It is late February of a wild, fractured season, a season as strange as any in memory. The Lakers have just defeated the Suns, 104-92, in Phoenix, the fourth victory in a row for a team struggling to live up to immense expectations.
Two of basketball's reigning stars, Kobe Bryant and Shaquille O'Neal, are engulfed by writers and camera crews in separate groups that push at the gray locker room walls. One after the other, the two athletes finish answering questions and slip out into the dim cinderblock tunnel that leads to the team bus.
Fans have come down from the stands, pressing against metal barricades. Their shouts swell through the tunnel.
"Kobe! Kobe!"
"Shaq! Hey, Shaq!"
Bryant stops for a moment to sign autographs.
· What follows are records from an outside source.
Lemma hexWrite_written len : 0 <= len <= vlen this - o ->
  hexWrite this s o len h =
    (let w := written Hex s (vlen this - o) len in (store h this o w, Ok (Z.of_nat (length w)))).
Proof.
  intros Hl. unfold hexWrite, written. cbv zeta. cbn [codec_fit codec].
  set (len' := if len =? 0 then vlen this - o else len).
  replace (if len =? 0 then vlen this - o else if vlen this - o <? len then vlen this - o else len)
    with len' by (unfold len'; destruct (Z.eqb_spec len 0); zbool; lia).
  assert (L : 0 <= len' <= vlen this - o) by (unfold len'; destruct (Z.eqb_spec len 0); lia).
  rewrite Z.min_l by lia. set (n := Z.to_nat _).
  pose proof (hex_decode_half s) as Hh.
  assert (N : Z.of_nat n = Z.min len' ((Z.of_nat (length s) + 1) / 2)).
  { unfold n. destruct (Z.ltb_spec (Z.of_nat (length s)) (2 * len')).
    - rewrite Z2Nat.id by (apply Z.div_pos; lia).
      rewrite Z.min_r; [reflexivity|]. apply Z.lt_succ_r, Z.div_lt_upper_bound; lia.
    - rewrite Z2Nat.id by (apply Z.div_pos; lia).
      replace (2 * len' + 1) with (1 + len' * 2) by lia. rewrite Z.div_add by lia.
      change (1 / 2) with 0. rewrite Z.min_l; [lia|]. apply Z.div_le_lower_bound; lia. }
  assert (T : take n (hex_decode s) = take (Z.to_nat len') (hex_decode s)).
  { assert (Z.of_nat (length (hex_decode s)) <= (Z.of_nat (length s) + 1) / 2)
      by (apply Z.div_le_lower_bound; lia).
    destruct (Z.le_ge_cases len' ((Z.of_nat (length s) + 1) / 2)).
    - f_equal. lia.
    - rewrite !take_ge by lia. reflexivity. }
  pose proof (hex_loop_run h this s o n 0 [] Hv ltac:(lia) ltac:(cbn; lia) eq_refl) as R.
  cbv zeta in R. rewrite store_nil in R by exact Hv. cbn [app] in R.
  change (Z.of_nat 0) with 0 in R. change (2 * 0)%nat with 0%nat in R. rewrite drop_0, T in R. exact R.
Qed.

(** The dispatch at the end of [write]. *)
Lemma write_dispatch e len : 0 <= len <= vlen this - o ->
  match e with
  | Hex => hexWrite this s o len
  | Utf8 => utf8Write this s o len
  | Ascii | Latin1 => asciiWrite this s o len
  | Base64 => base64Write this s o len
  | Ucs2 => ucs2Write this s o len
  end h =
  (let w := written e s (vlen this - o) len in (store h this o w, Ok (Z.of_nat (length w)))).
Proof.
  intros Hl. pose proof (codec_fit_bytes e s (vlen this - o) Hs) as B. destruct e.
  - apply hexWrite_written, Hl.
  - unfold utf8Write. destruct (Z.eq_dec (vlen this - o) 0) as [Z0|Z0].
    + rewrite Z0. unfold lift, bind, utf8ToBytes. cbn [Z.eqb].
      fold (utf8ToBytes s None). rewrite utf8ToBytes_all by exact Hs.
      rewrite blit_written; [|apply (codec_bytes Utf8), Hs|lia].
      unfold written. replace (Z.min len (vlen this - o)) with 0 by lia.
      rewrite Z.min_r by lia. reflexivity.
    + rewrite utf8ToBytes_run by (assumption || lia). unfold lift, bind.
      apply blit_written; [exact B|exact Hl].
  - unfold asciiWrite. rewrite asciiToBytes_run. apply blit_written; [exact B|exact Hl].
  - unfold asciiWrite. rewrite asciiToBytes_run. apply blit_written; [exact B|exact Hl].
  - unfold base64Write. rewrite base64ToBytes_run. apply blit_written; [exact B|exact Hl].
  - unfold ucs2Write. rewrite utf16leToBytes_run by lia. apply blit_written; [exact B|exact Hl].
Qed.
End Write.

Lemma nonempty_name name e : switch_encoding (Str name) = Some e -> truthy (Str name) = true.
Proof. destruct name; [intros H; vm_compute in H; discriminate|reflexivity]. Qed.

Lemma js_isFinite_run z h : Z.abs z <= 2 ^ 53 -> js_isFinite (Num (of_Z z)) h = (h, Ok true).
Proof.
  intros. unfold js_isFinite. erewrite bind_ok by reflexivity. rewrite is_finite_of_Z by assumption.
  reflexivity.
Qed.

Lemma string_write_run h this s o len name e :
  view_ok h this -> Forall unit16 s -> 0 <= o < 2 ^ 32 -> 0 <= len < 2 ^ 32 ->
  switch_encoding (Str name) = Some e ->
  write this s (Num (of_Z o)) (Num (of_Z len)) (Str name) h =
    if vlen this <? o then (h, Throw (ERangeError [Txt "Attempt to write outside buffer bounds"]))
    else let w := written e s (vlen this - o) (Z.min len (vlen this - o)) in
         (store h this o w, Ok (Z.of_nat (length w))).
Proof.
  intros Hv Hs Ho Hl He. unfold write.
  rewrite (bind_ok _ _ h h (o, Some len, Str name)).
  2:{ cbn [write_args]. do 2 (erewrite bind_ok by (apply js_isFinite_run; lia); cbv iota;
        erewrite bind_ok by (apply toU32_run; lia)). reflexivity. }
  cbv zeta iota beta. rewrite (nonempty_name name e He), He.
  destruct (Z.ltb_spec (vlen this) o) as [B|B].
  - rewrite orb_true_r. reflexivity.
  - replace (if vlen this - o <? len then vlen this - o else len) with (Z.min len (vlen this - o))
      by (destruct (Z.ltb_spec (vlen this - o) len); lia).
    rewrite (proj2 (Z.ltb_ge (Z.min _ _) 0)), (proj2 (Z.ltb_ge o 0)) by lia.
    rewrite andb_false_r. cbn [orb]. apply write_dispatch; (assumption || lia).
Qed.

(** ** [from] on strings *)

Lemma encoding_of_lower s e : encoding_of s = Some e -> toLowerCase s = s.
Proof.
  unfold encoding_of, str_eqb.
  repeat match goal with
  | |- context [bool_decide (s = ?k)] =>
      let E := fresh in
      destruct (decide (s = k)) as [E|E];
        [intros _; rewrite E; reflexivity|rewrite (bool_decide_eq_false_2 (s = k)) by exact E]
  end.
  cbn [orb]. discriminate.
Qed.

Lemma switch_isEncoding name e : switch_encoding (Str name) = Some e -> isEncoding (Str name) = true.
Proof.
  unfold switch_encoding, isEncoding. cbn [name_of]. destruct (encoding_of name) eqn:E.
  - intros _. rewrite (encoding_of_lower _ _ E), E. reflexivity.
  - intros ->. reflexivity.
Qed.

(** What [byteLength] answers for a string. *)
Definition byte_length (e : encoding) (s : jsstr) : Z :=
  match e with
  | Hex => Z.of_nat (length s) / 2
  | Ascii | Latin1 => Z.of_nat (length s)
  | Ucs2 => Z.of_nat (length s) * 2
  | _ => Z.of_nat (length (codec e s))
  end.

Lemma utf8_length s : Forall unit16 s -> (length (concat (map utf8_enc (scalars s))) <= 3 * length s)%nat.
Proof.
  assert (L3 : forall cp, cp < 65536 -> (length (utf8_enc cp) <= 3)%nat).
  { intros cp H. unfold utf8_enc. destruct (cp <? 128); [cbn; lia|]. destruct (cp <? 2048); [cbn; lia|].
    zbool. cbn. lia. }
  pose proof utf8_enc_length as L4.
  induction (well_founded_ltof _ (@length Z) s) as [s _ IH]. intros H. destruct s as [|c s]; [cbn; lia|].
  apply Forall_cons in H as [Hc H]. unfold unit16 in Hc.
  pose proof (IH s ltac:(unfold ltof; cbn; lia) H) as IHs.
  cbn [scalars]. destruct (is_lead c).
  - destruct s as [|d s]; [cbn; lia|]. destruct (is_trail d).
    + pose proof (IH s ltac:(unfold ltof; cbn; lia) (Forall_inv_tail H)) as IHd.
      cbn [map concat length]. rewrite length_app. specialize (L4 (pair_value c d)). lia.
    + cbn [map concat length] in *. rewrite length_app. specialize (L3 65533 ltac:(lia)). lia.
  - destruct (is_trail c); cbn [map concat length]; rewrite length_app.
    + specialize (L3 65533 ltac:(lia)). lia.
    + specialize (L3 c ltac:(lia)). lia.
Qed.

Lemma effective_length s : (length (effective s) <= length s)%nat.
Proof.
  induction s as [|a s IH]; [cbn; lia|]. cbn [effective]. destruct s as [|b [|c s]]; cbn [length] in *.
  - cbn in *. lia.
  - destruct (is_lead a && is_lead b); cbn; lia.
  - lia.
Qed.

Lemma decode_spec_short ss : (length (base64.decode_spec ss) <= length ss)%nat.
Proof.
  rewrite (base64.decode_spec_length (length ss / 4) (length ss mod 4));
    [|apply Nat.div_mod_eq|apply Nat.mod_upper_bound; lia].
  pose proof (Nat.div_mod_eq (length ss) 4). lia.
Qed.

Lemma trim_start_length s : (length (trim_start s) <= length s)%nat.
Proof. induction s as [|c s IH]; cbn; [lia|]. destruct (is_space c); cbn; lia. Qed.

Lemma base64_chars_length s : (length (base64_chars s) <= length s)%nat.
Proof.
  unfold base64_chars. etransitivity; [apply length_filter|]. unfold trim. rewrite length_reverse.
  etransitivity; [apply trim_start_length|]. rewrite length_reverse.
  etransitivity; [apply trim_start_length|]. induction s as [|c s IH]; cbn; [lia|].
  destruct (c =? 61); cbn; lia.
Qed.

(** A string the engine can hold never needs more than the largest Buffer. *)
Lemma byte_length_bound e s :
  Forall unit16 s -> Z.of_nat (length s) <= K_STRING_MAX_LENGTH -> 0 <= byte_length e s <= K_MAX_LENGTH.
Proof.
  change K_STRING_MAX_LENGTH with 268435440. change K_MAX_LENGTH with 2147483647. intros Hs Hl.
  destruct e; cbn [byte_length codec]; try lia.
  - split; [apply Z.div_pos; lia|]. apply Z.div_le_upper_bound; lia.
  - pose proof (utf8_length (effective s) (effective_units s Hs)). pose proof (effective_length s). lia.
  - pose proof (decode_spec_short (map base64.char_sextet (base64_chars s))).
    rewrite length_map in H. pose proof (base64_chars_length s). lia.
Qed.

Lemma byteLength_run e s name h :
  Forall unit16 s -> Z.of_nat (length s) <= K_STRING_MAX_LENGTH -> switch_encoding (Str name) = Some e ->
  byteLength (Str s) (Str name) false h = (h, Ok (byte_length e s)).
Proof.
  change K_STRING_MAX_LENGTH with 268435440. intros Hs Hl He. unfold byteLength. cbn [negb andb].
  destruct (Z.eqb_spec (Z.of_nat (length s)) 0) as [E|E].
  - destruct s; [|discriminate]. destruct e; reflexivity.
  - rewrite He. destruct e; try reflexivity.
    + cbn [byte_length]. unfold shr32u, ret. rewrite Z.mod_small by lia. change (1 mod 32) with 1.
      rewrite Z.shiftr_div_pow2 by lia. reflexivity.
    + unfold lift, bind. rewrite utf8ToBytes_all by exact Hs. reflexivity.
    + unfold lift, bind. rewrite base64ToBytes_run. reflexivity.
Qed.

(** A Buffer of the size [byteLength] answers has room for the whole string. *)
Lemma written_all e s :
  Forall unit16 s -> let n := byte_length e s in written e s n n = codec e s.
Proof.
  intros Hs n. subst n. unfold written.
  assert (Short : forall l : list Z, Z.of_nat (length l) <= byte_length e s -> 0 <= byte_length e s ->
    take (Z.to_nat (Z.min (byte_length e s) (byte_length e s))) l = l)
    by (intros; apply take_ge; lia).
  destruct e; cbn [codec_fit codec] in *.
  - destruct (_ =? 0); apply Short; cbn [byte_length]; try (apply Z.div_pos; lia);
      apply Z.div_le_lower_bound; [lia|apply hex_decode_half|lia|apply hex_decode_half].
  - destruct (fit_longest (byte_length Utf8 s) (map utf8_enc (scalars (effective s))) ltac:(cbn; lia))
      as (n & E & _ & Hgt). rewrite E. cbn [byte_length codec] in *.
    rewrite (take_ge (map _ _)).
    + apply take_ge. lia.
    + destruct (Nat.le_gt_cases (length (map utf8_enc (scalars (effective s)))) n) as [L|L]; [exact L|].
      specialize (Hgt L). pose proof (prefix_length _ _ (prefix_take (map utf8_enc (scalars (effective s))) (S n))).
      exfalso. rewrite <- (take_drop (S n) (map utf8_enc (scalars (effective s)))) in Hgt at 1.
      rewrite concat_app, length_app in Hgt. lia.
  - apply Short; cbn [byte_length]; rewrite ?length_map; lia.
  - apply Short; cbn [byte_length]; rewrite ?length_map; lia.
  - apply Short; cbn [byte_length codec]; lia.
  - cbn [byte_length]. rewrite Z.div_mul by lia. rewrite !take_ge; [reflexivity|..];
      rewrite ?length_take, ?length_utf16_bytes; lia.
Qed.

Lemma splice_prefix l bs : (length l <= length bs)%nat -> take (length l) (splice 0 l bs) = l.
Proof. intros. unfold splice. rewrite take_0. cbn [app]. apply take_app_length. Qed.

Lemma splice_full l bs : length l = length bs -> splice 0 l bs = l.
Proof. intros H. unfold splice. rewrite take_0, drop_ge by lia. apply app_nil_r. Qed.

(** Taking the head of a fresh Buffer through [slice]. *)
Lemma fresh_buffer_head h h' v l n :
  fresh_buffer h h' v l -> 0 <= n <= vlen v -> vlen v < 2 ^ 31 ->
  fresh_buffer h (bumped h') (slice_view h' v 0 n) (take (Z.to_nat n) l).
Proof.
  intros [F1 F2 F3 F4 F5 F6] Hn Hl. unfold slice_view, slice_start, slice_end.
  rewrite !clamp_inside by lia. rewrite Z.max_r, Z.sub_0_r by lia. constructor.
  - intros a k E. apply F1 in E as [E1 E2]. split; [exact E1|cbn; lia].
  - apply (view_ok_window (bumped h')); [exact F2|lia..].
  - reflexivity.
  - change (bytes (bumped h')) with (bytes h'). rewrite bytes_window by (destruct F2; lia).
    rewrite F4. unfold sub. rewrite Z.add_0_l, Z.sub_0_r. reflexivity.
  - destruct F5. split; [assumption|cbn; lia].
  - exact F6.
Qed.

Lemma fromString_run h s name e :
  heap_ok h -> Forall unit16 s -> Z.of_nat (length s) <= K_STRING_MAX_LENGTH ->
  switch_encoding (Str name) = Some e ->
  exists h' v, fromString s (Str name) h = (h', Ok v) /\ fresh_buffer h h' v (codec e s).
Proof.
  intros Hh Hs Hl He. pose proof (byte_length_bound e s Hs Hl) as B. set (n := byte_length e s) in *.
  assert (B31 : n < 2 ^ 31) by (unfold K_MAX_LENGTH in B; lia).
  destruct (createBuffer_fresh n h Hh B) as [F1 F2 F3 F4 F5 F6].
  pose proof (createBuffer_fresh n h Hh B) as F.
  set (h1 := grown h (replicate (Z.to_nat n) 0)) in *. set (v := fresh_view h true n) in *.
  pose proof (write_dispatch h1 v s 0 F2 Hs ltac:(cbn; lia) e n ltac:(cbn; lia)) as W.
  cbv zeta in W. change (vlen v) with n in W. rewrite Z.sub_0_r, written_all in W by exact Hs.
  assert (C : (length (codec e s) <= Z.to_nat n)%nat).
  { pose proof (written_all e s Hs) as T. cbv zeta in T. rewrite <- T at 1. unfold written.
    fold n. rewrite length_take. destruct e; lia. }
  pose proof (fresh_buffer_store h h1 v _ 0 (codec e s) F ltac:(lia) ltac:(cbn; lia) (codec_bytes e s Hs)) as F'.
  assert (E : fromString s (Str name) h =
    (if Z.of_nat (length (codec e s)) =? n then (store h1 v 0 (codec e s), Ok v)
     else slice v (Num (of_Z 0)) (Num (of_Z (Z.of_nat (length (codec e s))))) (store h1 v 0 (codec e s)))).
  { unfold fromString. destruct name as [|c name]; [vm_compute in He; discriminate|].
    set (nm := c :: name) in *. rewrite (switch_isEncoding nm e He). cbn [negb].
    rewrite (bind_ok _ _ _ _ _ (byteLength_run e s nm h Hs Hl He)). cbv zeta. fold n.
    rewrite sint32_small by lia.
    erewrite bind_ok by (apply createBuffer_run; exact B). fold v. fold h1.
    erewrite bind_ok.
    2:{ unfold write. erewrite bind_ok by reflexivity. cbv zeta iota beta.
        change (vlen v) with n. rewrite (nonempty_name nm e He), He.
        rewrite Z.sub_0_r. rewrite (proj2 (Z.ltb_irrefl n)) || rewrite Z.ltb_irrefl.
        rewrite (proj2 (Z.ltb_ge n 0)) by lia. change (0 <? 0) with false.
        rewrite andb_false_r. cbn [orb]. exact W. }
    destruct (Z.of_nat (length (codec e s)) =? n); reflexivity. }
  destruct (Z.eqb_spec (Z.of_nat (length (codec e s))) n) as [En|En].
  - exists (store h1 v 0 (codec e s)), v. split; [exact E|].
    rewrite splice_full in F' by (rewrite length_replicate; lia). exact F'.
  - exists (bumped (store h1 v 0 (codec e s))),
      (slice_view (store h1 v 0 (codec e s)) v 0 (Z.of_nat (length (codec e s)))).
    split; [rewrite E; apply slice_run; cbn; lia|].
    pose proof (fresh_buffer_head _ _ _ _ (Z.of_nat (length (codec e s))) F' ltac:(cbn; lia) ltac:(cbn; lia)) as G.
    rewrite Nat2Z.id, splice_prefix in G by (rewrite length_replicate; lia). exact G.
Qed.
O'Neal moves past and pauses a little ahead of Bryant, taking scorecards and pieces of paper in his huge hands, scrawling his name. Bryant drifts ahead of O'Neal. He poses for pictures with VIP guests in the tunnel. O'Neal goes ahead again, his gaze aloft, ambling toward an open area where he spends a few moments with a young boy in a wheelchair.
Not once do O'Neal and Bryant look at each other. Not once do they exchange a quip or casual remark. It is as if each journeys alone, treading through parallel realities. It's the same at arenas in Atlanta and Minneapolis, in hotel lobbies in Oakland and Boston, after wins and losses alike. Teammates and Laker employees, who see the two stars in places where the public and the media do not, insist that they do find occasions to talk, that they often joke and laugh like old buddies, but after eight years they share no real friendship.
Neither takes time from the routines of the road to sit down together over dinner, for example. At Staples Center, the Lakers' home court, Bryant's cubicle is in a corner opposite O'Neal's; they could be prizefighters staring across the ring, except there is no eye contact at all, never even a glance. Nothing of the casual repartee or tacit acknowledgments of men at peace with each other.
Their war of wills -- a standoff that threatens to shatter one of the most talented basketball teams ever assembled -- is most evident in the spaces of what is not said, the cold silences that make it clear something is amiss. No one can fix it. Few dare try. The fissure runs too deep between these gifted, headstrong men, who suggest the best and worst of American professional sports.
Under the gloss and smokescreens lie fearsome competitors, titans of marketing and popular culture, who crave more than the glory of winning championships -- who seek the acclaim of individual greatness, a glory that outshines all of their riches and awards and titles. One thing Bryant and O'Neal have in common -- one of the few things -- is an acute awareness of the legacies they are shaping; and underscoring their rival campaigns, like a line drawn in the sand, is a persistent and prickly issue:
Is this Shaq's team?
Or is it Kobe's team?
In the hard-smack society of the National Basketball Assn., the elite define their kingdoms in that loose possessive vernacular. They talk of "my team" and it is understood that they claim a status above their teammates, a leadership role ceded to them by stardom. The implications extend beyond personal pride. Along with it comes the power to influence the entire character of a team, even in some instances who coaches it, which players are traded, what offensive and defensive schemes are followed and who gets to take the shots in the crucial late minutes of a game.
NBA coaches wield a fragile authority, because top players are usually far better paid and more highly valued by a franchise. Most teams, therefore, need a single strong leader on the floor and in the locker room to command the sort of unity that brings success. The Lakers have three official captains -- O'Neal, Bryant and veteran forward Rick Fox -- but for years there has been no clear answer as to who is really the man. No one has emerged the way Magic Johnson did on the championship teams of the 1980s.
Nothing has given O'Neal -- the most powerful force in the game -- a clear enough edge to consign Bryant, a basketball prodigy, to No. 2.
The uncertainty is one culprit, along with injuries and off-the-court distractions, in a rocky Laker season that began in October with a flurry of wins but has since disappointed fans who expected basketball's most glamorous team to become a juggernaut.
The Lakers now trail the San Antonio Spurs, two games to none, in the second round of the NBA playoffs. Should they overtake the defending champions and survive two subsequent series, the Lakers would walk off the court in June with their fourth championship in five years. Given the talent and experience of the Lakers' roster, anything less would be considered a bust.